6. And the problematical n.10. The English makes use of the term "cannot be precluded" where the Italian of Osservatore Romano uses a term which, in my translation is, "cannot be prevented from". There is a very subtle difference here. The English text suggests "cannot be ruled out from" rather than "must be allowed to" - which is, in essence, what the controversial Amoris Laetitia footnote indicates. (I am not able to comment on the Maltese text.)
If, as a result of the process of discernment, undertaken with “humility, discretion and love for the Church and her teaching, in a sincere search for God’s will and a desire to make a more perfect response to it” (AL 300), a separated or divorced person who is living in a new relationship manages, with an informed and enlightened conscience, to acknowledge and believe that he or she are at peace with God, he or she cannot be precluded from participating in the sacraments of Reconciliation and the Eucharist (see AL, notes 336 and 351).
The Italian text from Osservatore Romano:
....non le potra essere impedito di accostarsi ai sacramenti della riconciliazione e dell’eucaristia....[...they cannot be prevented from approaching the sacraments of Reconciliation and the Eucharist...]
And, of course, read the paragraph in the light of the three indicated references to Amoris Laetitia, particularly the text of n.300. Reading it out of that context gives a completely different impression of the intent of the bishops of Malta with their guidelines.

I would observe that:
 - the Maltese bishops are giving an instruction here to their pastors with regard to the admission or otherwise of the faithful to the sacraments; they are not saying that it is for the faithful in these situations to come to their own decision
- the situation of not being precluded from the sacraments only arises when objective conditions are met, and not just from the subjective sense of peace with God of the faithful (and perhaps the reference to peace with God should be read, too, in the sense of the situation for making a good choice of state of life of the Spiritual Exercises, rather than in a purely subjective sense); the conditions include love for the teaching of the Church; and the conditions arise within a process of discernment, whose terms are indicated in previous sections of the Guidance
- it is quite misleading, and, it appears to me, deliberately mischievous, to simply headline coverage of the Maltese Bishops' Guidelines as unconditionally admitting those in second unions to the sacraments.

[ This characterisation at EWTN , for example, seems to me quite false, however learned its author or acclaimed the site publishing it:
The bishops of Malta, in a document that can only be called disastrous, repeatedly invoking Pope Francis’ Amoris laetitia, have directly approved divorced and remarried Catholics taking holy Communion provided they feel “at peace with God”. Unlike, say, the Argentine document on Amoris which, one could argue, left just enough room for an orthodox reading, however widely it also left the doors open for abuse by others, the Maltese bishops in their document come straight out and say it: holy Communion is for any Catholic who feels “at peace with God” and the Church’s ministers may not say No to such requests.]

Tuesday, 10 January 2017

Aunty on Amoris Laetitia.

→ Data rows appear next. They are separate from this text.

(** Exponential ramps need a positive target (and start). *)
Definition exp_ramps_positive (l : list AutomationEvent) : bool :=
  forallb (fun e => match e with
                    | ExponentialRampToValueAtTime v _ => Qltb 0 v
                    | _ => true
                    end) l.

(** A definition whose envelope points and sweep are well placed. *)
Definition sound_ok (config : SampleConfig.t) : bool :=
  Qltb 0 (attackTime config) && Qltb 0 (decayTime config) &&
  Qltb (attackTime config + decayTime config) (totalDuration config) &&
  match SampleConfig.sweep config with
  | Some (start, end_) => Qltb 0 start && Qltb 0 end_
  | None => true
  end.

Lemma envelope_increasing config now volume :
  sound_ok config = true -> times_increasing (voice_envelope config now volume) = true.
Proof.
  unfold sound_ok. intros H. rewrite !andb_true_iff, !Qltb_iff in H. destruct_and? H.
  cbn [times_increasing voice_envelope event_time].
  rewrite !andb_true_iff, !Qltb_iff. repeat split; lra.
Qed.

Lemma sweep_ok config now :
  sound_ok config = true ->
  times_increasing (sweep_events config now) && exp_ramps_positive (sweep_events config now)
  = true.
Proof.
  unfold sound_ok, sweep_events. destruct (SampleConfig.sweep config) as [[s e]|]; [|done].
  intros H. rewrite !andb_true_iff, !Qltb_iff in H. destruct_and? H.
  cbn. rewrite !andb_true_iff, !Qltb_iff. repeat split; lra.
Qed.

Lemma lookup_sample_in samples name config :
  lookup_sample samples name = Some config -> config ∈ snd <$> samples.
Proof.
  induction samples as [|[k v] rest IH]; [done|]. cbn.
  destruct (String.eqb k name); [intros [= ->]; left|intros; right; auto].
Qed.

Lemma catalog_sounds_ok : Forall (fun config => sound_ok config = true) (snd <$> loadSamples).
Proof. apply Forall_forall. intros config Hin. vm_compute in Hin. set_solver. Qed.

(** C39: every sound of the catalog, played at any time and volume into
    any graph, schedules its gain envelope at strictly increasing times
    and its pitch sweep at increasing times towards a positive target, so
    the Web Audio timeline plays the shapes as written. *)
Theorem catalog_voices_well_timed name config now volume dest revSend c :
  lookup_sample loadSamples name = Some config ->
  let c' := (play_voice config now volume dest revSend c).2 in
  (fun n => times_increasing (events (gain n))) <$> node_at c' (length (nodes c) + 1)%nat =
    Some true /\
  (fun n => times_increasing (events (frequency n)) && exp_ramps_positive (events (frequency n)))
    <$> node_at c' (length (nodes c)) = Some true.
Proof.
  intros Hl%lookup_sample_in c'.
  pose proof (proj1 (Forall_forall _ _) catalog_sounds_ok config Hl) as Hok.
  destruct (play_voice_schedules config now volume dest revSend c) as [Hg Hf].
  subst c'. split.
  - revert Hg. destruct (node_at _ (length (nodes c) + 1)); intros H; simplify_eq/=.
    rewrite H. f_equal. by apply envelope_increasing.
  - revert Hf. destruct (node_at _ (length (nodes c))); intros H; simplify_eq/=.
    rewrite H. f_equal. by apply sweep_ok.
Qed.

Lemma catalog_voices_well_timed_witness :
  lookup_sample loadSamples "fx-01" = Some (with_sweep 1200 100
    (sound "fx" 1200 Sine 0.7 0.4 0.01 0.6)) /\ True.
Proof.
  split; [reflexivity|].
  destruct (catalog_voices_well_timed "fx-01" _ 0 1 (Some 0%nat) None
              (new_context 44100) eq_refl); done.
Defined.

(** C27: a voice adds its three nodes (five with noise) after the existing
    ones and exactly the connections of [voice_edges]: oscillator into
    filter into the envelope stage, the noise source through its gain into
    the same stage, and the stage into [dest] and [revSend] when given;
    no other connection of the graph changes. *)
Theorem play_voice_graph config now volume dest revSend c :
  let c' := (play_voice config now volume dest revSend c).2 in
  length (nodes c') = (length (nodes c) + voice_size config)%nat /\
  edges c' = voice_edges config (length (nodes c)) dest revSend ∪ edges c.
Proof. apply (play_voice_wp config now volume dest revSend c). Qed.

(** The noise buffer holds [trunc(sampleRate * duration)] samples,
    each in [-1, 1) when [Math.random] returns values in [0, 1). *)
Theorem createNoiseBuffer_bounds random sampleRate duration :
  (forall i, 0 <= random i < 1) ->
  length (createNoiseBuffer random sampleRate duration) =
    Z.to_nat (trunc (inject_Z sampleRate * duration)) /\
  Forall (fun x => -1 <= x < 1) (createNoiseBuffer random sampleRate duration).
Proof.
  intros Hr. unfold createNoiseBuffer. rewrite length_map, length_seq. split; [done|].
  apply List.Forall_map, Forall_forall. intros i _. specialize (Hr i). lra.
Qed.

Cardinal Mueller on Francis and Benedict XVI

I do think Aunty has expressed an approach to Amoris Laetitia that I share - and has probably expressed it more clearly than I could, and with the benefit of a lived experience that I do not have.

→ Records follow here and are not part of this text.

Lemma setTrackParam_graph p i v w : graph_inv w -> graph_inv (setTrackParam p i v w).
Proof.
  intros Hinv. unfold setTrackParam.
  destruct (track_at (eng w) i) as [t|] eqn:Ht; [|done].
  apply track_at_lookup in Ht as [_ Hn]. set (n := Z.to_nat i) in *.
  unfold run_wa. rewrite set_tparam_run. cbn.
  pose proof Hinv as [_ Hnd%named_tracks_NoDup Hex _ _ Hsy _ Htw].
  assert (Hlt : n < length (tracks (eng w))) by (by eapply lookup_lt_Some).
  apply (graph_inv_retune w); cbn; try done.
  - rewrite <-(list_insert_id (tracks (eng w)) n t) at 1 by done.
    apply Forall2_insert; [apply Forall2_same_nodes_refl|done].
  - apply length_set_value.
  - apply Forall_lookup_2. intros j u Hj. rewrite list_lookup_insert in Hj.
    case_decide as Hc.
    + destruct Hc as [<- _]. injection Hj as <-.
      pose proof (set_tparam_synced p v t (ctx w)) as Hs. rewrite set_tparam_run in Hs.
      apply Hs.
      * by apply (NoDup_concat_map_in (fun t => node_ids (trackNodes t)) (tracks (eng w))),
          list_elem_of_lookup_2 with n.
      * by apply (track_ids_exist (eng w)), list_elem_of_lookup_2 with n.
      * intros p' _. by apply (Forall_lookup_1 _ _ n t Hsy Hn).
    + assert (j <> n) by (intros ->; apply Hc; done).
      apply synced_set_other; [|by apply (Forall_lookup_1 _ _ j u Hsy Hj)].
      intros Hin. apply (concat_map_NoDup_lookup (fun t => node_ids (trackNodes t))
                           (tracks (eng w)) n j t u (tparam_node p (trackNodes t)).1);
        try done; first [lia|apply tparam_node_in].
  - apply Forall_insert; [done|]. apply (Forall_lookup_1 _ _ n t Htw Hn).
Qed.

Lemma same_mix_refl t : same_mix t t.
Proof. done. Qed.

Lemma set_track_graph w i t t' :
  graph_inv w -> track_at (eng w) i = Some t -> same_mix t t' -> track_wf t' ->
  graph_inv (set_track i t' w).
Proof.
  intros Hinv (_ & Hn)%track_at_lookup Hmix Hwf.
  apply (graph_inv_mix w); try done; cbn.
  - rewrite <-(list_insert_id (tracks (eng w)) (Z.to_nat i) t) at 1 by done.
    apply Forall2_insert; [apply Forall_Forall2_diag, Forall_forall; done|done].
  - apply Forall_insert; [apply Hinv|done].
Qed.

Lemma setTrackStepCount_graph i n w : graph_inv w -> graph_inv (setTrackStepCount i n w).
Proof.
  intros Hinv. unfold setTrackStepCount. destruct (track_at (eng w) i) as [t|] eqn:Ht; [|done].
  apply (set_track_graph w i t); try done.
  - unfold setStepCount. case_decide; done.
  - apply setStepCount_wf. apply (Forall_lookup_1 _ _ (Z.to_nat i) t (gi_track_wf _ Hinv)).
    by apply track_at_lookup.
Qed.

Lemma setTrackSound_graph i s w : graph_inv w -> graph_inv (setTrackSound i s w).
Proof.
  intros Hinv. unfold setTrackSound. destruct (track_at (eng w) i) as [t|] eqn:Ht; [|done].
  apply (set_track_graph w i t); try done.
  apply (Forall_lookup_1 _ _ (Z.to_nat i) t (gi_track_wf _ Hinv)). by apply track_at_lookup.
Qed.

Lemma toggleStep_graph i s w : graph_inv w -> graph_inv (toggleStep i s w).2.
Proof.
  intros Hinv. unfold toggleStep. destruct (track_at (eng w) i) as [t|] eqn:Ht; [|done].
  destruct (s <? Z.of_nat (_stepCount t))%Z eqn:Hs; [|done]. apply Z.ltb_lt in Hs.
  apply (set_track_graph w i t); try done.
  pose proof (Forall_lookup_1 _ _ (Z.to_nat i) t (gi_track_wf _ Hinv)) as Hwf.
  apply track_at_lookup in Ht as [_ Ht]. specialize (Hwf Ht). unfold track_wf in *. cbn.
  unfold js_set. destruct (0 <=? s)%Z eqn:Hz; [|done]. apply Z.leb_le in Hz.
  rewrite decide_True by lia. cbn [elems]. by rewrite length_insert.
Qed.

Lemma clearAll_graph w : graph_inv w -> graph_inv (clearAll w).
Proof.
  intros Hinv. apply (graph_inv_mix w); try done; cbn.
  - generalize (tracks (eng w)). intros ts. induction ts; constructor; done.
  - apply Forall_forall. intros t' (t & <- & Ht)%list_elem_of_In%in_map_iff.
    unfold track_wf. cbn. rewrite length_replicate.
    pose proof (gi_track_wf _ Hinv) as Hwf. rewrite Forall_forall in Hwf.
    apply Hwf, list_elem_of_In, Ht.
Qed.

See The Congregation for the Doctrine of the Faith...

The view that I have already expressed on this blog is that, if Amoris Laetitia is read for what it actually says, rather than for what commentators think others might think it says, it is fine both from the doctrinal point of view and from the point of view of pastoral practice. See the first paragraphs here and here.

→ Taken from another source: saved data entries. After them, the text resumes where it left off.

(** In a reachable state with a context, [exportBeat] rejects only on a
    frame count of 0 or on a voice that throws. *)
Lemma exportBeat_defined env w :
  reachable env w -> hasContext (eng w) = true ->
  webidl_unsigned_long (inject_Z (ctxSampleRate (ctx w)) *
    (inject_Z (Z.of_nat (1 * globalStepCount (eng w))) * (60 / bpm (eng w) / 4))) <> 0%Z ->
  existsb entry_throws
    (measure_schedule (samples (eng w)) (tracks (eng w)) (60 / bpm (eng w) / 4)) = false ->
  exists r, exportBeat w = Some r.
Proof.
  intros Hr Hh Hz Ht. destruct (reachable_inv env w Hr) as [Hc Hg].
  destruct (reachable_setup env w Hr) as [Hctx Hms].
  destruct Hms as [ms Hm]; [by rewrite <- Hctx|].
  unfold exportBeat. rewrite Hh, decide_False by done. rewrite Hm, bind_Some. cbv beta.
  destruct (master_param_exists w ms (masterGain ms) PGain Hg Hm ltac:(unfold master_ids; set_solver))
    as [vol ->].
  destruct (master_param_exists w ms (masterEQLow ms) PGain Hg Hm ltac:(unfold master_ids; set_solver))
    as [lo ->].
  destruct (master_param_exists w ms (masterEQHigh ms) PGain Hg Hm ltac:(unfold master_ids; set_solver))
    as [hi ->].
  destruct (master_param_exists w ms (globalReverbGain ms) PGain Hg Hm ltac:(unfold master_ids; set_solver))
    as [wet ->].
  rewrite !bind_Some. cbv beta. destruct (offline_master_chain _ _ _ _ _ _) as [oms c0].
  rewrite (ci_count _ Hc), export_loops_schedule.
  pose proof (for_each_export_result oms
    (measure_schedule (samples (eng w)) (tracks (eng w)) (60 / bpm (eng w) / 4)) c0) as H.
  rewrite Ht in H. destruct (for_each _ _ c0) as [ok oc]. cbn in H. subst ok. by eexists.
Qed.

(** C8: (error, bounds) in every reachable state [exportBeat()] rejects
    exactly when there is no audio context, when the frame count
    [sampleRate * 16 * (60 / bpm) / 4 = sampleRate * 240 / bpm],
    truncated and reduced modulo [2^32] as the [unsigned long] argument
    is, is 0 (a tempo of 0 included: [60 / 0] is infinite), or when a
    voice of the measure throws: an active track whose sound names a
    member of [Object.prototype] ([TypeError], line 99 of
    [SampleGenerator.js]), or, for a negative tempo, an active track on
    a step after the first, whose start time is negative ([RangeError],
    line 98).  Otherwise it sets up a stereo offline context of that
    many frames at the live sample rate: 88200 frames (2.0 s) at 120 BPM
    and 44.1 kHz. *)
Theorem exportBeat_outcome env w :
  reachable env w ->
  let len := webidl_unsigned_long (inject_Z (ctxSampleRate (ctx w)) * (240 / bpm (eng w))) in
  let throws := existsb entry_throws
    (measure_schedule (samples (eng w)) (tracks (eng w)) (60 / bpm (eng w) / 4)) in
  match exportBeat w with
  | Some r => hasContext (eng w) = true /\ len <> 0%Z /\ throws = false /\
              offlineChannels r = 2%nat /\ offlineLength r = len /\
              ctxSampleRate (offlineGraph r) = ctxSampleRate (ctx w)
  | None => hasContext (eng w) = false \/ len = 0%Z \/ throws = true
  end.
Proof.
  intros Hr len throws. destruct (reachable_inv env w Hr) as [Hc _].
  assert (Hlen : webidl_unsigned_long (inject_Z (ctxSampleRate (ctx w)) *
    (inject_Z (Z.of_nat (1 * globalStepCount (eng w))) * (60 / bpm (eng w) / 4))) = len).
  { unfold len, webidl_unsigned_long. rewrite (ci_count _ Hc). f_equal. apply trunc_proper.
    by rewrite measure_seconds. }
  destruct (exportBeat w) as [r|] eqn:Hx.
  - pose proof (exportBeat_rate w r (ci_count _ Hc) Hx) as Hrate.
    destruct (exportBeat_Some w r Hx)
      as (Hh & Hl & Hz & Hch & ms & vol & lo & hi & wet & c0 & _ & _ & _ & _ & _ & _ & Hloop).
    rewrite (ci_count _ Hc), export_loops_schedule in Hloop.
    pose proof (for_each_export_result (offlineMasters r)
      (measure_schedule (samples (eng w)) (tracks (eng w)) (60 / bpm (eng w) / 4)) c0) as Hres.
    rewrite Hloop in Hres. rewrite Hlen in Hl. rewrite Hl in Hz.
    repeat split; try done. unfold throws. by destruct (existsb _ _).
  - destruct (hasContext (eng w)) eqn:Hh; [right|by left].
    destruct (decide (len = 0%Z)) as [|Hz]; [by left|right]. rewrite <- Hlen in Hz.
    unfold throws. destruct (existsb _ _) eqn:Ht; [done|].
    destruct (exportBeat_defined env w Hr Hh Hz Ht) as [r Hr']. congruence.
Qed.

(** ** The scenario of the specification *)

Lemma reachable_toggle env i s w : reachable env w -> reachable env (toggleStep i s w).2.
Proof. intros Hr. eapply rtc_r; [exact Hr|]. by apply (step_exec (OToggleStep i s)). Qed.

(** Four tracks of 16 steps at 120 BPM, the kick track's steps 0, 4, 8
    and 12 on. *)
Abbreviation scenario_world :=
  (toggleStep 0 12 (toggleStep 0 8 (toggleStep 0 4 (toggleStep 0 0 example_world).2).2).2).2.

Lemma scenario_reachable : reachable example_env scenario_world.
Proof. do 4 apply reachable_toggle. apply rtc_refl. Qed.

Lemma exportBeat_replays_live_witness :
  globalStepCount (eng scenario_world) = 16%nat /\
  map (fun '(time, _, _) => Qred time)
    (measure_schedule (samples (eng scenario_world)) (tracks (eng scenario_world))
       (60 / bpm (eng scenario_world) / 4)) = [0; 1 # 2; 1; 3 # 2] /\
  exists r c0, exportBeat scenario_world = Some r /\
    offlineGraph r = (for_each (export_entry (offlineMasters r))
      (measure_schedule (samples (eng scenario_world)) (tracks (eng scenario_world))
         (60 / bpm (eng scenario_world) / 4)) c0).2.
Proof.
  assert (H16 : globalStepCount (eng scenario_world) = 16%nat) by (vm_compute; reflexivity).
  split; [exact H16|]. split; [vm_compute; reflexivity|].
  destruct (exportBeat scenario_world) as [r|] eqn:E; [|vm_compute in E; discriminate].
  destruct (exportBeat_replays_live scenario_world r H16 E)
    as [_ (ms & vol & lo & hi & wet & c0 & _ & _ & _ & _ & _ & _ & Hg)].
  exists r, c0. split; [reflexivity|exact Hg].
Defined.

Lemma exportBeat_outcome_witness :
  reachable example_env scenario_world /\
  match exportBeat scenario_world with
  | Some r => offlineLength r = 88200%Z /\ offlineChannels r = 2%nat /\
              ctxSampleRate (offlineGraph r) = 44100%Z
  | None => False
  end.
Proof.
  split; [exact scenario_reachable|].
  pose proof (exportBeat_outcome example_env scenario_world scenario_reachable) as Ho.
  cbv zeta in Ho. destruct (exportBeat scenario_world) as [r|].
  - destruct Ho as (_ & _ & _ & -> & -> & ->). split; [vm_compute; reflexivity|].
    split; [reflexivity|vm_compute; reflexivity].
  - destruct Ho as [Ho|[Ho|Ho]]; vm_compute in Ho; discriminate.
Defined.

Local Open Scope nat_scope.

(** ** Rendering and encoding *)

Section Download.

(** [offlineContext.startRendering()]: the rendered buffer, or [None]
    when the rendering rejects. *)
Variable startRendering : OfflineRender -> option AudioBuffer.

(** Lines 368-373: [try { renderedBuffer = await startRendering();
    WavEncoder.downloadAudio(renderedBuffer) } catch { console.error }].
    [None]: the promise of [exportBeat()] rejects; [Some None]: it
    resolves without a file; [Some (Some bytes)]: it resolves after
    handing [bytes] to the Blob of [beat.wav]. *)
Definition exportBeat_file (w : World) : option (option (list Z)) :=
  r ← exportBeat w;
  Some (b ← startRendering r; downloadAudio b).

(** What the Web Audio specification promises of a completed rendering:
    a buffer with the context's channel count, length and sample rate,
    one data array per channel. *)
Definition render_contract : Prop :=
  forall r b, startRendering r = Some b ->
    numberOfChannels b = offlineChannels r /\ bufferLength b = Z.to_nat (offlineLength r) /\
    sampleRate b = ctxSampleRate (offlineGraph r) /\ length (channelData b) = numberOfChannels b.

The original source, in Italian, of Cardinal Muller's remarks is here. Cardinal Muller's remarks about Amoris Laetitia occur at the end of a wider conversation, starting at about 06:00 in the video clip, considering Pope Benedict XVI and Pope Francis in relation to each other. Cardinal Muller argues that, though they have their own individual personalities and life experiences, it is wrong to put them in contrast with each other. We should accept the missions of both the Pope Emeritus and Pope Francis to the Church, "both are a gift to the Church". Cardinal Muller highlights one example where Pope Francis takes up a theme from Pope Benedict - the idea that evangelisation does not involve an imposition of the Gospel but an effort to draw or attract people to the Christian faith.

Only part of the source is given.